The 3D model shown above is of course a simplified representation of a particle accelerator and particle beam. Real accelerators are significantly larger and have vastly more components. Where the visualization shows only five magnets, a real accelerator might have hundreds or even thousands of magnets. Combined with other components, it is not uncommon for these facilties to have tens if not hundreds of thousands of control parameters. At the same time the charged particle beam in reality is so small that it is invisible to the naked eye. Using this vast number of control parameters, this tiny particle beam needs to be controlled over multiple kilometers of beam pipe down to precisions of a few tens of micrometers. For reference that is about the same as throwning a pea from Hamburg to Munich, hoping to hit a target the size of another pea. What is more, users of particle accelerators continue to ask for ever more demanding experimental setups, requiring even more precise control of the particle beam.
While today, expert human operators spend over 2000 hours per year tuning these control parameters, AI and machine learning methods are now being explored to help enable the demands of novel experiments, while reducing tuning times and making more time available for actual scientific research.

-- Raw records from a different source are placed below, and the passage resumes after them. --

(** * Recommendations service: shallow embedding of service/routes.py

    The handlers of [service/routes.py] are modelled over an explicit
    state holding the persistence store (a [gmap] from primary key to row),
    the store clock used for timestamps, and the application log.  Every
    handler is a computation in a small state-and-error monad [M]: an
    [abort] (HTTP error) or a [BadRequest] leaves the state as it is at the
    point of the raise. *)

From stdpp Require Import base gmap strings list.
From Stdlib Require Import ZArith Ascii String.
Open Scope Z_scope.

(* ------------------------------------------------------------------ *)
(** ** Data model *)

(** A row of the [Recommendations] table, with the fields of the
    serialized JSON shape [{id, product_id, recommended_id,
    recommendation_type, status, like, dislike, created_at,
    last_updated}]; timestamps are store ticks. *)
Record Recommendation := mkRec {
  id : Z;
  product_id : Z;
  recommended_id : Z;
  recommendation_type : string;
  status : string;
  like : Z;
  dislike : Z;
  created_at : Z;
  last_updated : Z
}.

Definition set_id (r : Recommendation) (v : Z) : Recommendation :=
  mkRec v r.(product_id) r.(recommended_id) r.(recommendation_type) r.(status)
        r.(like) r.(dislike) r.(created_at) r.(last_updated).
Definition set_like (r : Recommendation) (v : Z) : Recommendation :=
  mkRec r.(id) r.(product_id) r.(recommended_id) r.(recommendation_type) r.(status)
        v r.(dislike) r.(created_at) r.(last_updated).
Definition set_dislike (r : Recommendation) (v : Z) : Recommendation :=
  mkRec r.(id) r.(product_id) r.(recommended_id) r.(recommendation_type) r.(status)
        r.(like) v r.(created_at) r.(last_updated).
Definition set_last_updated (r : Recommendation) (v : Z) : Recommendation :=
  mkRec r.(id) r.(product_id) r.(recommended_id) r.(recommendation_type) r.(status)
        r.(like) r.(dislike) r.(created_at) v.

(** Errors raised by the handlers: [abort(404, ...)] and [BadRequest]
    (the interpolated id of the 404 message is left out). *)
Inductive err :=
| NotFound (msg : string)
| InvalidParameter (msg : string).

Definition http_code (e : err) : Z :=
  match e with NotFound _ => 404 | InvalidParameter _ => 400 end.

(** Log records written through [app.logger] (format strings only). *)
Inductive log_entry :=
| LogInfo (msg : string)
| LogDebug (msg : string)
| LogError (msg : string).

Record St := mkSt {
  db : gmap Z Recommendation;
  clock : Z;
  log : list log_entry
}.

(** Response bodies: a serialized record, or the empty body of a 204. *)
Inductive body :=
| BRec (r : Recommendation)
| BEmpty.

Definition serialize (r : Recommendation) : body := BRec r.

(* ------------------------------------------------------------------ *)
(** ** The state-and-error monad *)

Definition M (A : Type) : Type := St -> (err + A) * St.

Global Instance M_ret : MRet M := fun A x s => (inr x, s).
Global Instance M_bind : MBind M := fun A B f c s =>
  match c s with
  | (inl e, s') => (inl e, s')
  | (inr x, s') => f x s'
  end.

Definition abort {A} (e : err) : M A := fun s => (inl e, s).

Definition emit (e : log_entry) : M unit :=
  fun s => (inr tt, mkSt s.(db) s.(clock) (s.(log) ++ [e])).

(* ------------------------------------------------------------------ *)
(** ** Persistence layer *)

(** Modelled from the spec: [Recommendations.find], [update] and [delete]
    of service/models.py (not in this source tree).  The spec treats the
    store as an external collaborator providing find-by-id, update and
    delete, with [last_updated] set by the store.  A row is addressed by
    the primary key carried in the object, as in the ORM. *)
Definition find (k : Z) : M (option Recommendation) :=
  fun s => (inr (s.(db) !! k), s).

Definition rec_update (r : Recommendation) : M Recommendation :=
  fun s =>
    let r' := set_last_updated r s.(clock) in
    (inr r', mkSt (<[r.(id) := r']> s.(db)) s.(clock) s.(log)).

Definition rec_delete (r : Recommendation) : M unit :=
  fun s => (inr tt, mkSt (delete r.(id) s.(db)) s.(clock) s.(log)).


(** Rows are stored under their own primary key. *)
Definition wf_db (m : gmap Z Recommendation) : Prop :=
  forall k r, m !! k = Some r -> r.(id) = k.

(* ------------------------------------------------------------------ *)
(** ** Request payloads *)

(** JSON values of a request body and a body as a JSON object. *)
Inductive jval :=
| JInt (n : Z)
| JStr (s : string)
| JNull.

Definition payload := list (string * jval).

Fixpoint jget (k : string) (data : payload) : option jval :=
  match data with
  | [] => None
  | (k', v) :: rest => if String.eqb k k' then Some v else jget k rest
  end.

Definition rec_types : list string := ["cross-sell"; "up-sell"; "accessory"].
Definition rec_statuses : list string := ["active"; "expired"; "draft"].
(** *** directions.js: get_directions *)

Definition get_directions_request (apiKey : ApiKey) (args : Obj) : Completion Request :=
  let origin := arg args "origin" in
  let destination := arg args "destination" in
  let mode := JS.or_default (arg args "mode") (JStr "driving") in
  let language := JS.or_default (arg args "language") (JStr "en") in
  let units := JS.or_default (arg args "units") (JStr "metric") in
  let departure_time := arg args "departure_time" in
  let arrival_time := arg args "arrival_time" in
  let alternatives := JS.or_default (arg args "alternatives") (JBool false) in
  let avoid := arg args "avoid" in
  let waypoints := arg args "waypoints" in
  let region := arg args "region" in
  let traffic_model := JS.or_default (arg args "traffic_model") (JStr "best_guess") in
  address <- URL.with_params "https://www.googleapis.com/maps/api/directions/json"
    [ append "origin" origin;
      append "destination" destination;
      append "mode" mode;
      append "language" language;
      append "units" units;
      If departure_time (append "departure_time" departure_time);
      If arrival_time (append "arrival_time" arrival_time);
      If alternatives (append "alternatives" alternatives);
      If avoid (append "avoid" avoid);
      If waypoints (append "waypoints" waypoints);
      If region (append "region" region);
      If traffic_model (append "traffic_model" traffic_model);
      append "key" (key_value apiKey) ] ;;
  ret (get_request address accept_json).

Definition get_directions (apiKey : ApiKey) (args : Obj) : Exec Result :=
  json_adapter "Error fetching directions:"
    "An error occurred while fetching directions: "
    (get_directions_request apiKey args).

(** *** street-view.js: get_street_view *)

Definition get_street_view_request (apiKey : ApiKey) (args : Obj) : Completion Request :=
  let size := arg args "size" in
  let fov := JS.or_default (arg args "fov") (JNum (NInt 90)) in
  let heading := arg args "heading" in
  let location := arg args "location" in
  let pano := arg args "pano" in
  let pitch := JS.or_default (arg args "pitch") (JNum (NInt 0)) in
  let radius := JS.or_default (arg args "radius") (JNum (NInt 50)) in
  let return_error_code := JS.or_default (arg args "return_error_code") (JBool false) in
  let signature := arg args "signature" in
  let source := arg args "source" in
  address <- URL.with_params "https://www.googleapis.com/maps/api/streetview"
    [ append "size" size;
      If fov (append "fov" fov);
      If heading (append "heading" heading);
      If location (append "location" location);
      If pano (append "pano" pano);
      If pitch (append "pitch" pitch);
      If radius (append "radius" radius);
      If return_error_code (append "return_error_code" return_error_code);
      If signature (append "signature" signature);
      If source (append "source" source);
      append "key" (key_value apiKey) ] ;;
  ret (get_request address [("Accept", "image/*")]).

Definition get_street_view_status_message (response : Response) : string :=
  "HTTP error! status: " ++ Text.decimal (status response).

Definition get_street_view (apiKey : ApiKey) (args : Obj) : Exec Result :=
  binary_adapter "Error retrieving Street View image:"
    "An error occurred while retrieving the Street View image: "
    get_street_view_status_message
    (get_street_view_request apiKey args).

(** *** get-a-route-matrix.js: get_route_matrix *)

Definition get_route_matrix_request (apiKey : ApiKey) (args : Obj) : Completion Request :=
  let origins := arg args "origins" in
  let destinations := arg args "destinations" in
  let travelMode := JS.or_default (arg args "travelMode") (JStr "DRIVE") in
  let routingPreference :=
    JS.or_default (arg args "routingPreference") (JStr "TRAFFIC_AWARE") in
  let body := JObj [ ("origins", origins);
                     ("destinations", destinations);
                     ("travelMode", travelMode);
                     ("routingPreference", routingPreference) ] in
  ret (post_request "https://routes.googleapis.com/distanceMatrix/v2:computeRouteMatrix"
         [ ("X-Goog-FieldMask", "*");
           ("Content-Type", "application/json");
           ("X-Goog-Api-Key", key_text apiKey) ]
         body).

Definition get_route_matrix (apiKey : ApiKey) (args : Obj) : Exec Result :=
  json_adapter "Error getting route matrix:"
    "An error occurred while getting the route matrix: "
    (get_route_matrix_request apiKey args).

(** *** get-a-route-matrix.js, second function: get_place_photo *)

Definition get_place_photo_request (apiKey : ApiKey) (args : Obj) : Completion Request :=
  let photo_reference := arg args "photo_reference" in
  let maxheight := arg args "maxheight" in
  let maxwidth := arg args "maxwidth" in
  address <- URL.with_params "https://maps.googleapis.com/maps/api/place/photo"
    [ append "photo_reference" photo_reference;
      If maxheight (Append "maxheight" (JS.toString maxheight));
      If maxwidth (Append "maxwidth" (JS.toString maxwidth));
      append "key" (key_value apiKey) ] ;;
  ret (get_request address [("Accept", "image/*")]).

Definition get_place_photo_status_message (response : Response) : string :=
  "Error: " ++ Text.decimal (status response) ++ " " ++ statusText response.

Definition get_place_photo (apiKey : ApiKey) (args : Obj) : Exec Result :=
  binary_adapter "Error retrieving place photo:"
    "An error occurred while retrieving the place photo: "
    get_place_photo_status_message
    (get_place_photo_request apiKey args).

(** *** get-heatmap-tiles.js: get_heatmap_tiles *)

Definition get_heatmap_tiles_request (apiKey : ApiKey) (args : Obj) : Completion Request :=
  let mapType := arg args "mapType" in
  let x := arg args "x" in
  let y := arg args "y" in
  let zoom := arg args "zoom" in
  mapType' <- JS.ToString mapType ;;
  zoom' <- JS.ToString zoom ;;
  x' <- JS.ToString x ;;
  y' <- JS.ToString y ;;
  ret (get_request
         ("https://pollen.googleapis.com" ++ "/v1/mapTypes/" ++ mapType'
          ++ "/heatmapTiles/" ++ zoom' ++ "/" ++ x' ++ "/" ++ y'
          ++ "?key=" ++ key_text apiKey)
         []).

Definition get_heatmap_tiles (apiKey : ApiKey) (args : Obj) : Exec Result :=
  text_adapter "Error fetching heatmap tiles:"
    "An error occurred while fetching heatmap tiles: "
    (get_heatmap_tiles_request apiKey args).

(** *** get-heatmap-tiles.js, second function: compute_insights *)

Definition compute_insights_places_request (apiKey : ApiKey) (args : Obj)
  : Completion Request :=
  let insights := arg args "insights" in
  let filter := arg args "filter" in
  ret (post_request ("https://areainsights.googleapis.com" ++ "/v1:computeInsights")
         [ ("Content-Type", "application/json");
           ("X-Goog-Api-Key", key_text apiKey) ]
         (JObj [("insights", insights); ("filter", filter)])).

One approach explored at DESY is the so-called Reinforcement Learning, where the tuning of the accelerator is formulated as a game in which the AI agent is rewarded for achieving the desired beam properties as quickly as possible, while being penalized for entering unsafe operating conditions. This method has so far successfully been tested on a tuning task involving an accelerator section of three quadrupole magnets and two dipole magnets, very similar to the one shown in the visualization. Here, the AI agent was able to learn how to attain a desired position and focus of the beam visible on the downstream diagnostic screen in a fraction of the time it would take a human operator. However, like real human experts (probably even worse than them), the AI agent needs a lot of time to learn how to control the beam in the first place. In the mentioned example, the AI agent actually needed about 3 years of non-stop trial and error on the accelerator to learn how to control the beam better than the human experts. This much time simply is not available in a real accelerator, where beam time is a very precious resource. Instead, the AI agent was able to learn of fourty parallel simulations of the accelerator, where in each simulation was sped up by five orders of magnitude. This way it is possible for the AI agent to learn in just under an hour, allthe while using no time on the real accelerator at all.